Protein-coding genes prediction and other annotations of the genome

Prediction of protein-coding genes was based on ab initio gene predictions, homology-based predictions and transcriptome-based predictions. Ab initio predictions were performed by Genscan v3.1²⁵, Augustus v3.1²⁶, GlimmerHMM v1.2²⁷ v3.0.4, GeneID²⁸ v1.4, and SNAP (version 2006–07–28)²⁹. For homology-based prediction, GeMoMa v1.3.1³⁰ was used to annotate the gene models in Sijihua using amino acid sequences from Daucus carota, Helianthus annuus, Lactuca sativa, Lonicera japonica and Arabidopsis thaliana genome. For RNA-seq-based prediction, the clean RNA-seq reads were aligned to the assembled genome using Hisat³¹ v2.0.4 and Stringtie³² v1.2.3, and then TransDecoder³³ v2.0, GenemarkS-T³⁴ v5.1 and PASA³⁵ v2.0.2 were jointly used for final coding-gene prediction. Finally, 39,320 gene models were predicted after integrating results of the three methods of predictions by EVidenceModeler³⁶ v1.1.1 (Table 2). For non-coding RNAs annotation, microRNA and rRNA were detected by aligning the assembled genome against the to Rfam³⁷ database using BLASTN. tRNA was identified by tRNAscan-SE³⁸. Finally, we totally identified 2,909 non-coding RNAs, including 109 miRNAs, 2,156 rRNAs and 644 tRNAs.

The sequence of pseudogenes is similar to that of functional genes, but whose original function is lost due to insertions, deletions and other variants. The predicted protein sequences were used to search for homologous gene sequences on the genome through BLAT³⁹ alignment, and then GeneWise³⁹ was used to search for immature stop codons and frameshift mutations in gene sequences. In total, 5,502 pseudogenes were predicted (Table 2).

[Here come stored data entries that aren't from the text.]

(** * Policy managers of [maro.rl.policy.policy_manager]

    A shallow embedding of [AbsPolicyManager] and of its three
    implementations ([LocalPolicyManager], [MultiProcessPolicyManager],
    [MultiNodePolicyManager]), followed by the properties of version
    bookkeeping, trigger and warm-up thresholds, [get_state], the
    assignment of policies to trainers, the messages exchanged with the
    trainers and the post-update callback; and of the wrapper
    [MultiAgentPolicy] of [maro.rl.policy.multi_agent_policy].

    Python objects are records, methods are computations in a state and
    exception monad that also records the calls made to the outside world
    (policy [learn], pipes, endpoint, callback) as a trace of events. *)

From stdpp Require Import gmap strings list fin_maps pretty.
From Stdlib Require Import ZArith Lia.

Local Open Scope Z_scope.

(** ** Exceptions *)

(** The Python exceptions the managers can raise.  [Raised] stands for any
    exception coming out of external code (a policy's [learn]); [Blocked] is
    not an exception: it marks a blocking receive for which no reply is
    pending, after which the method never returns. *)
Inductive exn : Type :=
| ValueError (msg : string)
| KeyError (key : string)
| IndexError
| ZeroDivisionError
| Raised (what : string)
| Blocked.

#[global] Instance exn_eq_dec : EqDecision exn.
Proof. solve_decision. Defined.

(** ** Python containers *)

(** A [dict] whose iteration order is observed: an association list in
    insertion order. *)
Abbreviation pydict V := (list (string * V)).

(** [d[k]] on the right of an assignment; [None] is [KeyError]. *)
Fixpoint py_getitem {V} (k : string) (d : pydict V) : option V :=
  match d with
  | [] => None
  | (k', v) :: d' => if decide (k' = k) then Some v else py_getitem k d'
  end.

(** [d[k] = v]: replaces in place, a new key goes last. *)
Fixpoint py_setitem {V} (k : string) (v : V) (d : pydict V) : pydict V :=
  match d with
  | [] => [(k, v)]
  | (k', v') :: d' =>
      if decide (k' = k) then (k, v) :: d' else (k', v') :: py_setitem k v d'
  end.

(** [d.keys()] in iteration order. *)
Definition py_keys {V} (d : pydict V) : list string := d.*1.

(** [range(lo, hi)]. *)
Definition py_range (lo hi : Z) : list Z := seqZ lo (hi - lo).

(** [l[i]] for a list, with Python's negative indices; [None] is
    [IndexError]. *)
Definition py_index {A} (l : list A) (i : Z) : option A :=
  if decide (0 <= i) then l !! Z.to_nat i
  else if decide (- Z.of_nat (length l) <= i) then l !! Z.to_nat (Z.of_nat (length l) + i)
  else None.

(** ** The policy interface *)

(** Modelled from the spec: [AbsCorePolicy] ([maro.rl.policy]) and
    [ExperienceSet] ([maro.rl.experience]) are imported by the managers but
    defined elsewhere.  The managers use a policy only through
    [experience_store.put], [experience_store.size], [learn], [get_state],
    [set_state] and [tracker]; a policy is a mutable object, so each method
    returns the object after the call.  [learn] may raise. *)
Class AbsCorePolicy : Type := {
  Policy : Type;
  PolicyState : Type;
  Tracker : Type;
  Transition : Type;
  experience_store_put : Policy → list Transition → Policy;
  experience_store_size : Policy → Z;
  learn : Policy → exn + Policy;
  policy_get_state : Policy → PolicyState;
  policy_set_state : Policy → PolicyState → Policy;
  policy_tracker : Policy → Tracker
}.

(** Modelled from the spec: the experience store accumulates what it is
    given ([put] adds the batch, [learn] reads it and returns). *)
Class AccumulatingStore (PI : AbsCorePolicy) : Prop := {
  size_put : ∀ p exp,
    experience_store_size (experience_store_put p exp)
    = experience_store_size p + Z.of_nat (length exp);
  learn_returns : ∀ p, ∃ p', learn p = inr p' ∧ experience_store_size p' = experience_store_size p
}.

Section Embedding.
Context {PI : AbsCorePolicy}.

(** Modelled from the spec: an [ExperienceSet] is an ordered sequence of
    transition records with a [size] and an order-preserving [extend]. *)
Definition ExperienceSet : Type := list Transition.

Definition size (exp : ExperienceSet) : Z := Z.of_nat (length exp).

Definition extend (cache exp : ExperienceSet) : ExperienceSet := cache ++ exp.

(** A value of the [policy_dict] handed to a constructor: an
    [AbsCorePolicy] instance or any other object. *)
Inductive pyobj : Type :=
| Core (p : Policy)
| Foreign (repr : string).

(** Messages to trainers: the dictionaries sent over a pipe by the
    multi-process manager ([train], [quit]) and the [MsgTag] messages sent
    through the endpoint by the multi-node manager. *)
Inductive message : Type :=
| MsgTrain (experiences : pydict ExperienceSet)
| MsgQuit
| MsgInitPolicyState (policy_state : pydict PolicyState)
| MsgLearn (experiences : pydict ExperienceSet)
| MsgExit.

(** A trainer's answer to a training request. *)
Record reply : Type := Reply {
  reply_tracker : Tracker;
  reply_policy : pydict PolicyState
}.

(** Calls to the outside world, in the order they are made. *)
Inductive event : Type :=
| EvLearn (name : string) (raised : option exn)
| EvPostUpdate (trackers : list Tracker)
| EvStart (trainer_id : string) (policy_names : list string) (states : pydict PolicyState)
| EvSend (trainer_id : string) (msg : message)
| EvRecv (r : reply)
| EvAck (trainer_id : string)
| EvClose.

(** ** The method monad: state, exceptions, trace *)

Definition M (S A : Type) : Type := S → (exn + A) * S * list event.

Definition ret {S A} (a : A) : M S A := λ s, (inr a, s, []).

Definition raise {S A} (e : exn) : M S A := λ s, (inl e, s, []).

Definition bind {S A B} (c : M S A) (k : A → M S B) : M S B := λ s,
  match c s with
  | (inl e, s', tr) => (inl e, s', tr)
  | (inr a, s', tr) =>
      match k a s' with
      | (r, s'', tr') => (r, s'', tr ++ tr')
      end
  end.

Definition gets {S A} (f : S → A) : M S A := λ s, (inr (f s), s, []).

Definition modify {S} (f : S → S) : M S unit := λ s, (inr tt, f s, []).

Definition emit {S} (ev : event) : M S unit := λ s, (inr tt, s, [ev]).

(** [None] raises the given exception. *)
Definition orraise {S A} (e : exn) (o : option A) : M S A :=
  match o with
  | Some a => ret a
  | None => raise e
  end.

(** Runs a method of a base class (or of a component) on the part of the
    object it belongs to. *)
Definition zoom {S T A} (get : T → S) (set : S → T → T) (c : M S A) : M T A := λ t,
  match c (get t) with
  | (r, s', tr) => (r, set s' t, tr)
  end.

End Embedding.

Notation "'let*' x ':=' c 'in' k" := (bind c (λ x, k))
  (at level 10, x pattern, c at level 100, k at level 200).
Notation "c ';;;' k" := (bind c (λ _, k))
  (at level 100, k at level 200, right associativity).

Section Loops.
Context {PI : AbsCorePolicy}.

(** A [for] loop that threads its local variables. *)
Fixpoint foldM {S A B} (body : B → A → M S B) (b : B) (l : list A) : M S B :=
  match l with
  | [] => ret b
  | a :: l' => let* b' := body b a in foldM body b' l'
  end.

Definition result {S A} (out : (exn + A) * S * list event) : exn + A := out.1.1.
Definition state {S A} (out : (exn + A) * S * list event) : S := out.1.2.
Definition trace {S A} (out : (exn + A) * S * list event) : list event := out.2.

End Loops.

(** ** [AbsPolicyManager] *)

Module AbsPolicyManager.
Section Methods.
Context {PI : AbsCorePolicy}.

(** The attributes set by [__init__].  [_post_update] records whether a
    callback was given (the callback itself is the caller's code); the
    logger and the unused [tracker] dictionary are left out. *)
Record t : Type := Build {
  policy_dict : pydict Policy;
  update_trigger : gmap string Z;
  warmup : gmap string Z;
  _post_update : bool;
  _update_history : list (gset string)
}.

(** The [isinstance] loop at the head of [__init__]. *)
Fixpoint check_policies (policy_dict : pydict pyobj) : exn + pydict Policy :=
  match policy_dict with
  | [] => inr []
  | (name, Core p) :: rest =>
      match check_policies rest with
      | inr ps => inr ((name, p) :: ps)
      | inl e => inl e
      end
  | (_, Foreign _) :: _ =>
      inl (ValueError "Only 'AbsCorePolicy' instances can be managed by a policy manager.")
  end.

(** [{name: 1 for name in self.policy_dict}] *)
Definition all_ones (policy_dict : pydict Policy) : gmap string Z :=
  list_to_map ((λ name, (name, 1)) <$> py_keys policy_dict).

(** [x if x else default]: [None] and the empty dictionary are falsy. *)
Definition or_default (x : option (gmap string Z)) (default : gmap string Z) : gmap string Z :=
  match x with
  | Some d => if decide (d = ∅) then default else d
  | None => default
  end.

Definition __init__ (policy_dict : pydict pyobj) (update_trigger warmup : option (gmap string Z))
    (post_update : bool) : exn + t :=
  match check_policies policy_dict with
  | inl e => inl e
  | inr ps =>
      inr {| policy_dict := ps;
             update_trigger := or_default update_trigger (all_ones ps);
             warmup := or_default warmup (all_ones ps);
             _post_update := post_update;
             _update_history := [list_to_set (py_keys ps)] |}
  end.

(** The [version] property. *)
Definition version (self : t) : Z := Z.of_nat (length (_update_history self)) - 1.

(** [self.policy_dict[name]] *)
Definition policy_of (name : string) : M t Policy :=
  let* d := gets policy_dict in orraise (KeyError name) (py_getitem name d).

(** [self._update_history[version]] *)
Definition history_at (version : Z) : M t (gset string) :=
  let* h := gets _update_history in orraise IndexError (py_index h version).

Definition get_state (cur_version : option Z) : M t (gmap string PolicyState) :=
  let* cur_version :=
    match cur_version with
    | None => let* v := gets version in ret (v - 1)
    | Some v => ret v
    end in
  let* len := gets (λ self, Z.of_nat (length (_update_history self))) in
  let* updated :=
    foldM (λ updated version, let* s := history_at version in ret (updated ∪ s))
          (∅ : gset string) (py_range (cur_version + 1) len) in
  foldM (λ d name, let* policy := policy_of name in ret (<[name := policy_get_state policy]> d))
        (∅ : gmap string PolicyState) (elements updated).

End Methods.
End AbsPolicyManager.

(** ** [LocalPolicyManager] *)

Module LocalPolicyManager.
Section Methods.
Context {PI : AbsCorePolicy}.

(** The inherited attributes and the [defaultdict(int)] of new
    experiences. *)
Record t : Type := Build {
  base : AbsPolicyManager.t;
  _new_exp_counter : gmap string Z
}.

Definition set_base (b : AbsPolicyManager.t) (self : t) : t :=
  {| base := b; _new_exp_counter := _new_exp_counter self |}.

Definition set_policy_dict (d : pydict Policy) (self : t) : t :=
  set_base {| AbsPolicyManager.policy_dict := d;
              AbsPolicyManager.update_trigger := AbsPolicyManager.update_trigger (base self);
              AbsPolicyManager.warmup := AbsPolicyManager.warmup (base self);
              AbsPolicyManager._post_update := AbsPolicyManager._post_update (base self);
              AbsPolicyManager._update_history := AbsPolicyManager._update_history (base self) |} self.

Definition set_update_history (h : list (gset string)) (self : t) : t :=
  set_base {| AbsPolicyManager.policy_dict := AbsPolicyManager.policy_dict (base self);
              AbsPolicyManager.update_trigger := AbsPolicyManager.update_trigger (base self);
              AbsPolicyManager.warmup := AbsPolicyManager.warmup (base self);
              AbsPolicyManager._post_update := AbsPolicyManager._post_update (base self);
              AbsPolicyManager._update_history := h |} self.

Definition set_new_exp_counter (c : gmap string Z) (self : t) : t :=
  {| base := base self; _new_exp_counter := c |}.

Definition __init__ (policy_dict : pydict pyobj) (update_trigger warmup : option (gmap string Z))
    (post_update : bool) : exn + t :=
  match AbsPolicyManager.__init__ policy_dict update_trigger warmup post_update with
  | inl e => inl e
  | inr b => inr {| base := b; _new_exp_counter := ∅ |}
  end.

Definition version (self : t) : Z := AbsPolicyManager.version (base self).

Definition get_state (cur_version : option Z) : M t (gmap string PolicyState) :=
  zoom base set_base (AbsPolicyManager.get_state cur_version).

(** The object under [self.policy_dict[name]] after one of its methods has
    changed it. *)
Definition store_policy (name : string) (p : Policy) : M t unit :=
  modify (λ self, set_policy_dict (py_setitem name p (AbsPolicyManager.policy_dict (base self))) self).

(** [policy.learn()] *)
Definition call_learn (name : string) (p : Policy) : M t Policy :=
  match learn p with
  | inl e => emit (EvLearn name (Some e));;; raise e
  | inr p' => emit (EvLearn name None);;; ret p'
  end.

(** The body of the loop over [exp_by_policy.items()]; [updated] is the
    local set of the policies updated so far. *)
Definition update_policy (updated : gset string) (item : string * ExperienceSet) : M t (gset string) :=
  let policy_name := item.1 in
  let exp := item.2 in
  let* policy := zoom base set_base (AbsPolicyManager.policy_of policy_name) in
  let policy := experience_store_put policy exp in
  store_policy policy_name policy;;;
  let* counter := gets _new_exp_counter in
  let new_exp := default 0 (counter !! policy_name) + size exp in
  modify (set_new_exp_counter (<[policy_name := new_exp]> counter));;;
  let* trigger := let* d := gets (λ self, AbsPolicyManager.update_trigger (base self)) in
                  orraise (KeyError policy_name) (d !! policy_name) in
  let* due :=
    if bool_decide (trigger <= new_exp) then
      let* warmup := let* d := gets (λ self, AbsPolicyManager.warmup (base self)) in
                     orraise (KeyError policy_name) (d !! policy_name) in
      ret (bool_decide (warmup <= experience_store_size policy))
    else ret false in
  if due then
    let* policy := call_learn policy_name policy in
    store_policy policy_name policy;;;
    let* counter := gets _new_exp_counter in
    modify (set_new_exp_counter (<[policy_name := 0]> counter));;;
    ret (updated ∪ {[policy_name]})
  else ret updated.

For gene functional annotation, we aligned the predicted protein-coding gene sequences against public functional databases using BLAST⁴⁰ v2.2.31 (-evalue 1E-5), such as NR⁴¹, KOG⁴², GO⁴³, KEGG⁴⁴ and TrEMBL⁴⁵. In addition, the motif and domain information were annotated using InterProScan⁴⁶ through searching against public databases, including PROSITE⁴⁷, HAMAP⁴⁸, Pfam⁴⁹, PRINTS⁵⁰, ProDom⁵¹, SMART⁵², TIGRFAMs⁵³, PIRSF⁵⁴, SUPERFAMILY⁵⁵, CATH-Gene3D⁵⁶ and PANTHER⁵⁷. As a result, more than 92% of protein-coding genes were annotated, and 1,376 conserved motifs and 36,282 domains were identified.

Identification of SSRs and polymorphism

Reference genomes of Sijihua and Lj10107428 were analyzed for the identification of simple sequence repeats (SSRs) and polymorphism by using CandiSSR⁵⁸ with default parameters. We identified 255,264 and 182,207 SSRs in Sijihua and Lj10107428 genomes, respectively. Moreover, we found 40,252 SSRs are polymorphic between Sijihua and Lj10107428 genomes (Table 3). In addition, among all the SSRs identified in Sijihua genome, the most abundant SSRs motifis are di-nucleotide (192,362), followed by tri-nucleotide (54,009), tetra-nucleotide (6,395), penta-nucleotide (1,526), and hexa-nucleotide (972).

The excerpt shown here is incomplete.